A turn-key solution for creating a customized AI Personal Assistant with an Ollama-compatible RAG API. This project combines large language models with your personal information to deliver contextually relevant, personalized responses.
- Ollama Personal Assistant with RAG
This project provides a complete solution for creating a personalized AI assistant powered by Ollama models and enhanced with Retrieval Augmented Generation (RAG).
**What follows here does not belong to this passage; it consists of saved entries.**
(** C27: when the server reports one entry per permission and target (up to
    case), the spec does not both grant and deny one, and none changes from
    granted to denied or back, Ready=True is written only when everything
    the spec grants is granted, everything it denies is denied, and no other
    permission is granted or denied to the user. *)
Theorem permissions_reconciled perm c w :
  no_switch perm (perms_of perm c (w_sql w)) ->
  performs (ready_claim KPermission (fun _ _ d => reconciled perm (perms_of perm c d)))
    (reconcile_connected perm c) w.
Proof.
  intros Hns. apply performs_intro.
  eapply does_mono; [apply (perm_connected_claims perm c (inv perm (perms_of perm c (w_sql w))
    (reverse ((fun e => ("DENY", ekey e)) <$> perm_Denies (o_spec perm)) ++
     reverse ((fun e => ("GRANT", ekey e)) <$> perm_Grants (o_spec perm)) ++ [])))| |done|done].
  - unfold applied. apply inv_steps; [done|intros e He; right; by split; [|apply list_elem_of_fmap_2]|].
    apply inv_steps; [done|intros e He; left; by split; [|apply list_elem_of_fmap_2]|].
    by apply inv_init.
  - intros key cur L. by apply inv_revoke.
  - intros a d. apply ready_claim_mono. intros ?? (_ & Hinv & Hgone). by eapply reconciled_intro.
Qed.

(** **** A key that changes sides *)
(** C28: an entry the server has in a state that the spec no longer asks for its
    key is absent whenever Ready=True is written, even when the spec asks
    for the other state: a permission that changes from denied to granted
    (or back) with the same text is applied and then revoked by the same
    reconcile, which reports Ready. *)
Theorem permission_switch_lost perm c w key cur :
  current_set (perms_of perm c (w_sql w)) !! key = Some cur ->
  undesired perm key cur ->
  performs (ready_claim KPermission (fun _ _ d =>
      absent (ps_Permission cur) (ps_Target cur) (perms_of perm c d)))
    (reconcile_connected perm c) w.
Proof.
  intros Hcur Hu. apply performs_intro.
  eapply does_mono; [by apply (perm_connected_claims perm c (fun _ => True))| |done|done].
  intros a d. apply ready_claim_mono. intros ?? (_ & _ & Hgone). by eapply Hgone.
Qed.

(** *** Deletion *)
Ltac permit ::= done.
Definition revoke_logged (perm : Permission) (c : Conn) (e : PermissionEntry) w : Prop := exists d,
  (ASql c "RevokePermission" [perm_DatabaseName (o_spec perm); pe_Permission e; pe_On e;
                              perm_UserName (o_spec perm)], d) ∈ w_log w.
Definition extends w w' : Prop := exists l, w_log w' = w_log w ++ l.
Lemma revoke_logged_extends perm c e w w' : extends w w' -> revoke_logged perm c e w -> revoke_logged perm c e w'.
Proof. intros [l Hl] [d Hd]. exists d. rewrite Hl, elem_of_app. by left. Qed.

Lemma revoke_on_deletion_loop perm c es w :
  does (fun _ _ => True) (for_each es (revoke_on_deletion perm c))
    (fun _ w' => extends w w' /\ forall e, e ∈ es -> revoke_logged perm c e w') (fun _ _ => False) w.
Proof.
  apply (does_for_each (fun rest w' => extends w w' /\ exists pre, es = pre ++ rest /\
    forall e, e ∈ pre -> revoke_logged perm c e w')).
  - split; [exists []; by rewrite app_nil_r|]. exists []. split; [done|]. by intros ? ?%elem_of_nil.
  - intros e rest w' [[l Hl] (pre & -> & Hpre)]. unfold revoke_on_deletion. do 5 does_step.
    split; [eexists; cbn; by rewrite Hl, <- (assoc_L (++))|].
    exists (pre ++ [e]). rewrite <- (assoc_L (++)). split; [done|].
    intros e' [He' | ->%list_elem_of_singleton]%elem_of_app.
    + eapply revoke_logged_extends; [|by apply Hpre]. by eexists.
    + eexists. cbn. rewrite elem_of_app, list_elem_of_singleton. by right.
  - intros w' [Hext (pre & -> & Hpre)]. rewrite app_nil_r. done.
Qed.

Definition released (perm : Permission) w : Prop := exists d,
  (AUpdate KPermission (with_meta (RemoveFinalizer (o_meta perm) Finalizer) perm), d) ∈ w_log w.
Definition all_revoked (perm : Permission) (c : Conn) w : Prop :=
  forall e, e ∈ perm_Grants (o_spec perm) ++ perm_Denies (o_spec perm) -> revoke_logged perm c e w.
It enables your AI assistant to know and recall information about you, providing responses that feel natural and personalized.
The system combines:
- Personality & Formatting: Customize an existing LLM to add a specific personality and response style.
- Static Personal Data: Incorporate persistent information about your life: family, health, work, etc.
- Dynamic Data: Include frequently changing information like weather forecasts, calendar events, and messages.
Note
This project uses an example assistant named OLIVER (Overly Logical Interface with Vaguely Eccentric Replies) as a template. Feel free to customize it according to your preferences.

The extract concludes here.